Start of RECORDS SHOWN

(** X5.  A product is stored as it was sent.  When name and description
    are non-empty strings, image is an array of strings, author spells an
    ObjectId and the generated id is not taken, create answers 201 with a
    document holding exactly that name, that description, those images in
    their order and that author, both timestamps set to the clock and
    version 0, and appends it to the collection, leaving the earlier
    products, the reviews and the users as they were. *)
Theorem create_stores_request (rt : runtime) (st : db) (req_body : object)
        (n ds : jsstring) (imgs : list jsstring) (a : jsstring) (au : oid) :
  get req_body "name" = VStr n -> n <> [] ->
  get req_body "description" = VStr ds -> ds <> [] ->
  get req_body "image" = VArr (map VStr imgs) ->
  get req_body "author" = VStr a -> parseObjectId a = Some au ->
  lookup st (newId rt) = None ->
  let d := {| _id := newId rt; name := n; description := ds; image := imgs;
              author := au; createdAt := now rt; updatedAt := now rt;
              __v := 0; extra := [] |} in
  create_product rt st req_body
  = Some (respond 201 (Saved d),
          {| products := products st ++ [d];
             reviews := reviews st; users := users st |}).
Proof.
  intros Hn Hn0 Hd Hd0 Hi Ha Hau Hfresh d.
  assert (Ha0 : a <> []) by (intros ->; discriminate).
  unfold create_product. rewrite Hn, Hd, Hi, Ha.
  destruct n as [|c n]; [congruence|].
  destruct ds as [|c' ds]; [congruence|].
  destruct a as [|c'' a]; [congruence|].
  simpl truthy. simpl negb. simpl orb. cbv iota.
  unfold save, Products_new, newProduct_fields. simpl filter. simpl get.
  simpl castString. simpl castStringArray. rewrite mapM_strings.
  simpl castObjectId. unfold castObjectIdString. rewrite Hau.
  simpl. rewrite Hfresh. reflexivity.
Qed.

Lemma create_stores_request_witness :
  create_product CreateExample.rt CreateExample.st0 CreateExample.req_body
  = Some (respond 201 (Saved CreateExample.saved),
          {| products := [CreateExample.saved]; reviews := []; users := [] |}).
Proof.
  exact (@create_stores_request CreateExample.rt CreateExample.st0
           CreateExample.req_body (js "Shoes") (js "Running shoes")
           [js "shoes.png"] (js "64b7f0c2a1b2c3d4e5f60718")
           31170871365399813531073120024%N
           eq_refl ltac:(discriminate) eq_refl ltac:(discriminate)
           eq_refl eq_refl eq_refl eq_refl).
Defined.
(** * SilksongRL python client: rollout orchestration and socket framing

    A shallow embedding of [sb3_ppo_override.py] (class [CustomPPO]) and of
    [socket_server_async.py] (class [AsyncRLSocketServer]), with the
    properties of the training-session orchestrator proved over it.

    Python objects are records, the methods are functions that thread the
    object and the world explicitly.  The world holds what outlives a method
    call: the Python list objects (so that two references to one list see
    each other's [append]) and the chronological trace of the calls made to
    the collaborators that are not part of this repository (Stable
    Baselines3's rollout buffer, [save] and [train]). *)

From Stdlib Require Import ZArith Lia List Bool.
From Stdlib Require Import Init.Byte.
From Stdlib Require Strings.Byte DecimalString.
From stdpp Require Import gmap strings list.

Local Open Scope Z_scope.
Set Warnings "-register-all".

(** ** sb3_ppo_override.py *)

(** Exceptions that the modelled code raises. *)
Inductive exn :=
  | IncompleteReadError
  | ValueError (msg : string)
  | JSONDecodeError
  | KeyError (key : string)
  | TypeError (msg : string)
  | AttributeError (msg : string)
  | StructError
  | RuntimeError (msg : string).

(** A reference to a Python list object. *)
Definition loc := nat.
Lemma zfill_nonneg (w : nat) (n : Z) :
  0 <= n ->
  padded w n
  = repeat "0"%char (w - List.length (Py.str_int n)) ++ Py.str_int n.
Proof.
  intros Hn. unfold padded, Py.zfill.
  pose proof (str_int_nonneg_digits n Hn) as Hd.
  pose proof (str_int_nonempty n) as Hne.
  destruct (Py.str_int n) as [| c rest]; [contradiction |].
  inversion Hd as [| c' rest' Hc Hrest]; subst.
  destruct (Ascii.eqb_spec c "-") as [-> | _]; [discriminate Hc |].
  destruct (Ascii.eqb_spec c "+") as [-> | _]; [discriminate Hc |].
  reflexivity.
Qed.

(** Reading a padded numeral gives the number back. *)
Lemma int_padded (w : nat) (n : Z) : 0 <= n -> Py.int (padded w n) = Some n.
Proof.
  intros Hn. rewrite (zfill_nonneg w n Hn).
  pose proof (str_int_nonempty n) as Hne.
  unfold Py.int.
  destruct (repeat "0"%char (w - List.length (Py.str_int n)) ++ Py.str_int n)
    as [| c rest] eqn:E.
  - apply app_eq_nil in E. destruct E as [_ E]. contradiction.
  - rewrite <- E. rewrite string_of_zeros.
    rewrite (str_int_nonneg n Hn), string_of_list_ascii_of_string.
    rewrite NilEmpty.usu. cbn [option_map].
    rewrite of_uint_zeros, DecimalN.Unsigned.of_to, Z2N.id by exact Hn.
    reflexivity.
Qed.

Lemma int__padded (w : nat) (n : Z) : 0 <= n -> int_ (padded w n) = Ok n.
Proof. intros Hn. unfold int_. rewrite int_padded by exact Hn. reflexivity. Qed.

Lemma padded_digits (w : nat) (n : Z) :
  0 <= n -> Forall (fun c => Py.is_digit c = true) (padded w n).
Proof.
  intros Hn. rewrite (zfill_nonneg w n Hn). apply Forall_app. split.
  - apply Forall_forall. intros c Hc. apply repeat_spec in Hc. subst c.
    reflexivity.
  - apply str_int_nonneg_digits. exact Hn.
Qed.

Lemma padded_nonempty (w : nat) (n : Z) : padded w n <> [].
Proof.
  unfold padded, Py.zfill. pose proof (str_int_nonempty n) as Hne.
  destruct (Py.str_int n) as [| c rest]; [contradiction |].
  destruct (_ || _)%bool; [discriminate |].
  intros E. apply app_eq_nil in E. destruct E as [_ E]. discriminate E.
Qed.

Lemma padded_chars (w : nat) (n : Z) : Forall digit_or_minus (padded w n).
Proof.
  unfold padded, Py.zfill. pose proof (str_int_chars n) as H.
  destruct (Py.str_int n) as [| c rest] eqn:E.
  - apply Forall_forall. intros c Hc. apply repeat_spec in Hc. subst c.
    left. reflexivity.
  - assert (Hz : Forall digit_or_minus
                   (repeat "0"%char (w - List.length (c :: rest)))).
    { apply Forall_forall. intros x Hx. apply repeat_spec in Hx. subst x.
      left. reflexivity. }
    inversion H as [| c' rest' Hc Hrest]; subst.
    destruct (_ || _)%bool.
    + constructor; [exact Hc |]. apply Forall_app. split; assumption.
    + apply Forall_app. split; [exact Hz | exact H].
Qed.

End of RECORDS SHOWN

EXERCISE DETAILS: Each line of the entries above that contains "Hrest" must be copied into the answer.

OUTPUT FOR THIS TASK:
  inversion Hd as [| c' rest' Hc Hrest]; subst.
    inversion H as [| c' rest' Hc Hrest]; subst.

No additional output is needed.